• _Task brief_
Give back exactly the lines of the entries below from the line with "0 = Ok scores" to the line with "(** ** The searches, from", inclusive, and only those.

• _Record excerpts_

(** X9: every result that [search] returns is a row of the store file that
    the index search found (its row number is not the sentinel -1), with the
    id, text, title and pages of that row, and its [score] is the score the
    index gave to the row: neither the MMR objective nor the cross-encoder
    changes it. The search leaves the files as they are. *)
Theorem search_results_are_index_hits settings encode norm index_search
    cross_encoder query top_k lam mmc env results env' :
  (forall texts vs, encode texts = Ok vs -> length vs = length texts) ->
  search settings encode norm index_search cross_encoder
    query top_k lam mmc env = (Ok results, env') ->
  exists ix q found scores idxs store,
    available env = Some ix
    /\ _encode_query encode norm [query] = Ok q
    /\ index_search ix q (search_k top_k mmc ix) = Ok found
    /\ item (fst found) 0 = Ok scores
    /\ item (snd found) 0 = Ok idxs
    /\ store_jsonl (disk env) = Some store
    /\ disk env' = disk env
    /\ Forall (fun r => exists c, c ∈ zip idxs scores /\ fst c <> -1
                                  /\ hit_of store c r) results.
Proof. intros Henc Hs. eapply search_hits; eauto. Qed.

(** ** Selection by first maximum is a stable sort *)







(** ** The loop with [mmr_lambda = 1] *)



Section AtLambdaOne.

Variables (lam : Q) (q : vec).
Hypothesis lam_one : (lam == 1)%Q.




End AtLambdaOne.

(** ** The searches, from the index to the results *)

Lemma map_res_ok {A B : Type} (f : A -> Res B) (l : list A) :
  Forall (fun a => exists b, f a = Ok b) l -> exists r, map_res f l = Ok r.
Proof.
  induction 1 as [|a l [b Hb] _ [r IH]]; simpl; [eauto|].
  rewrite Hb. simpl. rewrite IH. simpl. eauto.
Qed.

Lemma map_res_each {A B : Type} (f : A -> Res B) (l : list A) (r : list B) :
  map_res f l = Ok r -> Forall (fun a => exists b, f a = Ok b) l.
Proof.
  revert r. induction l as [|a l IH]; simpl; intros r; [constructor|].
  destruct (f a) as [b|] eqn:E; simpl; [|discriminate].
  destruct (map_res f l) as [bs|] eqn:E2; simpl; [|discriminate].
  intros _. constructor; eauto.
Qed.

Lemma py_item_ok {A : Type} (l : list A) (i : Z) :
  - Z.of_nat (length l) <= i < Z.of_nat (length l) ->
  exists a, py_item l i = Ok a.
Proof.
  intros Hi. unfold py_item, item.
  destruct ((0 <=? i) && (i <? Z.of_nat (length l))) eqn:E1.
  - apply andb_true_iff in E1 as [H1 H2].
    apply Z.leb_le in H1. apply Z.ltb_lt in H2.
    destruct (lookup_lt_is_Some_2 l (Z.to_nat i)) as [a ->]; [lia|eauto].
  - assert (i < 0) as Hneg.
    { apply andb_false_iff in E1 as [H|H];
        [apply Z.leb_gt in H|apply Z.ltb_ge in H]; lia. }
    rewrite (proj2 (andb_true_iff _ _)).
    2:{ split; [apply Z.leb_le|apply Z.ltb_lt]; lia. }
    destruct (lookup_lt_is_Some_2 l (Z.to_nat (Z.of_nat (length l) + i)))
      as [a ->]; [lia|eauto].
Qed.

Lemma allowed_sections_of_state os use_h sec_k q env :
  snd (allowed_sections_of os use_h sec_k q env) = env.
Proof.
  unfold allowed_sections_of, mbind_, get, lift, ret. simpl.
  destruct use_h; [|done]. destruct (s_index (self env)); [|done].
  destruct (store_sections_jsonl (disk env)); [|done].
  destruct (os _ _ _) as [found|]; [|done].
  destruct (item _ _); [|done]. by destruct (section_ids _ _).
Qed.

Section EndToEnd.

Variable settings : Settings.
Variable encode : list string -> Res (list vec).
Variable norm : vec -> Q.
Variable index_search :
  Index -> list vec -> Z -> Res (list (list Q) * list (list Z)).
Variable cross_encoder : string -> Res Reranker.

(** Lines 140-182 return when every candidate is a row of the store and the
    provider gives one row per text; the results are the picks of the loop,
    one for one. *)
Lemma mmr_and_results_runs store cands q q_single top_k lam texts cv :
  map_res (fun c => let! it := py_item store (fst c) in Ok (text it)) cands
  = Ok texts ->
  encode texts = Ok cv -> length cv = length texts ->
  item q 0 = Ok q_single ->
  exists picks results,
    MMR.select top_k lam q_single cands (_normalize norm cv) = Ok picks
    /\ mmr_and_results encode norm store cands q top_k lam = Ok results
    /\ Forall2 (hit_of store) picks results
    /\ length picks = picks_of top_k (length cands)
    /\ (forall c, c ∈ picks -> c ∈ cands).
Proof.
  intros Ht Hc Hlen Hq.
  assert (Hl : length (_normalize norm cv) = length cands).
  { unfold _normalize. rewrite length_map, Hlen. by apply map_res_length in Ht. }
  destruct (select_from_pool top_k lam q_single cands _ Hl)
    as (picks & Hsel & _ & Hin & _).
  destruct (MMRFacts.select_length top_k lam q_single cands _ Hl)
    as (picks' & Hsel' & Hn).
  rewrite Hsel in Hsel'. injection Hsel' as <-.
  destruct (map_res_ok (make_result store) picks) as [results Hres].
  { apply Forall_forall. intros c Hc'. apply Hin in Hc'.
    apply map_res_each in Ht. rewrite Forall_forall in Ht.
    destruct (Ht c Hc') as [t Hit]. unfold make_result.
    destruct (py_item store (fst c)); simpl in *; [eauto|discriminate]. }
  exists picks, results. split; [done|]. split.
  { unfold mmr_and_results. rewrite Ht. simpl. rewrite Hc. simpl.
    rewrite Hq. simpl. rewrite Hsel. simpl. done. }
  split.
  { eapply map_res_Forall2; [|exact Hres]. apply make_result_hit. }
  split; [unfold picks_of; lia|done].
Qed.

• _Answer for this exercise_
    /\ item (fst found) 0 = Ok scores
    /\ item (snd found) 0 = Ok idxs
    /\ store_jsonl (disk env) = Some store
    /\ disk env' = disk env
    /\ Forall (fun r => exists c, c ∈ zip idxs scores /\ fst c <> -1
                                  /\ hit_of store c r) results.
Proof. intros Henc Hs. eapply search_hits; eauto. Qed.

(** ** Selection by first maximum is a stable sort *)







(** ** The loop with [mmr_lambda = 1] *)



Section AtLambdaOne.

Variables (lam : Q) (q : vec).
Hypothesis lam_one : (lam == 1)%Q.




End AtLambdaOne.

(** ** The searches, from the index to the results *)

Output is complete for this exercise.